3° O requerido
Tais explicações prefaciais acabam por desviar o foco do conhecimento do objeto para o exame de relações entre os estudos e seus resultados.
Dão a impressão de lidar com o essencial e com o conhecimento verdadeiro quando apenas são o início do conhecimento, mas combinam enganadoramente aparência de seriedade e esforço.
É como dar voltas e mais voltas, sem mergulhar de fato no que interessa, que é ir a fundo no conhecimento do objeto.
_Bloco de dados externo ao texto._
(** [CDPClient.connect]. *)
Definition connect : IO unit :=
  w ← get;
  match cdp_client w with
  | Some true => mret tt
  | _ =>
      t ← exchange EvConnect;
      match cdp_connect env t with
      | Some msg => raise (Exception msg)
      | None => set_cdp_client (Some true)
      end
  end.

(** [get_cdp_client]: the client, or [None]. *)
Definition get_cdp_client : IO (option unit) :=
  if negb (CDP_AVAILABLE env) then mret None
  else
    w ← get;
    match cdp_client w with
    | None =>
        try_except
          (set_cdp_client (Some false);; connect;; mret (Some tt))
          (except_Exception (fun _ => mret None))
    | Some _ => mret (Some tt)
    end.

(** [CDPClient.fetch_html]: [send] connects first when the client is not
    connected. *)
Definition fetch_html (url : string) : IO (string * list string) :=
  connect;;
  t ← exchange (EvBrowse url);
  match cdp_fetch_html env t url with
  | inl msg => raise (Exception msg)
  | inr r => mret r
  end.

(** A fetch returns [(content, error)]. *)
Definition Fetched : Type := option (list Z) * option string.

Definition fetch_notion (url : string) : IO Fetched :=
  client ← get_cdp_client;
  match client with
  | None => mret (None, Some "CDP browser not available")
  | Some _ =>
      try_except
        ('(html, code_block_texts) ← fetch_html url;
         if (String.length html <? 500)%nat
         then mret (None, Some "Page did not load")
         else
           let text := html_to_markdown libs html code_block_texts in
           if (String.length text <? 200)%nat
           then mret (None, Some "No meaningful content found")
           else mret (Some (Utf8.codepoints text), None))
        (except_Exception
           (fun e => mret (None, Some ("CDP error: " +:+ str_exn e))))
  end.

(** [urlopen(req, timeout=30)] and [resp.read()]: a status outside
    200..299 raises [HTTPError]. *)
Definition urlopen_read (url : string) : IO (list Z) :=
  t ← exchange (EvHttpGet url);
  match http_get env t url with
  | HttpResponse status reason body =>
      if ((200 <=? status) && (status <? 300))%Z then mret body
      else raise (HTTPError status reason)
  | NetworkFailure msg => raise (Exception msg)
  end.

Definition export_url (url doc_id : string) : string :=
  if contains "spreadsheets" url
  then "https://docs.google.com/spreadsheets/d/" +:+ doc_id +:+ "/export?format=csv"
  else "https://docs.google.com/document/d/" +:+ doc_id +:+ "/export?format=txt".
O objeto do conhecimento cujos fins são usualmente colocados num sumário, são insuficientes para conhecer cabalmente o mesmo objeto. Além do resultado ser parcial, contém injustificada projeção de futuro. O objeto do conhecimento encerrado ou delimitado em seus fins, no sumário, nada acrescenta ao entendimento, assim como qualquer projeção para o futuro ainda é conjectura e não fato consumado. Sendo diversidade, então, é mais do que especificidade e deixando de ser específico, deixa de ser conhecido.
Tais críticas ao prefácio, segundo o professor Romulo Correa, na aula 2, são extensivas a obras inteiras, cujo caráter de prefácio segue obnubilando a ausência de conhecimento do objeto.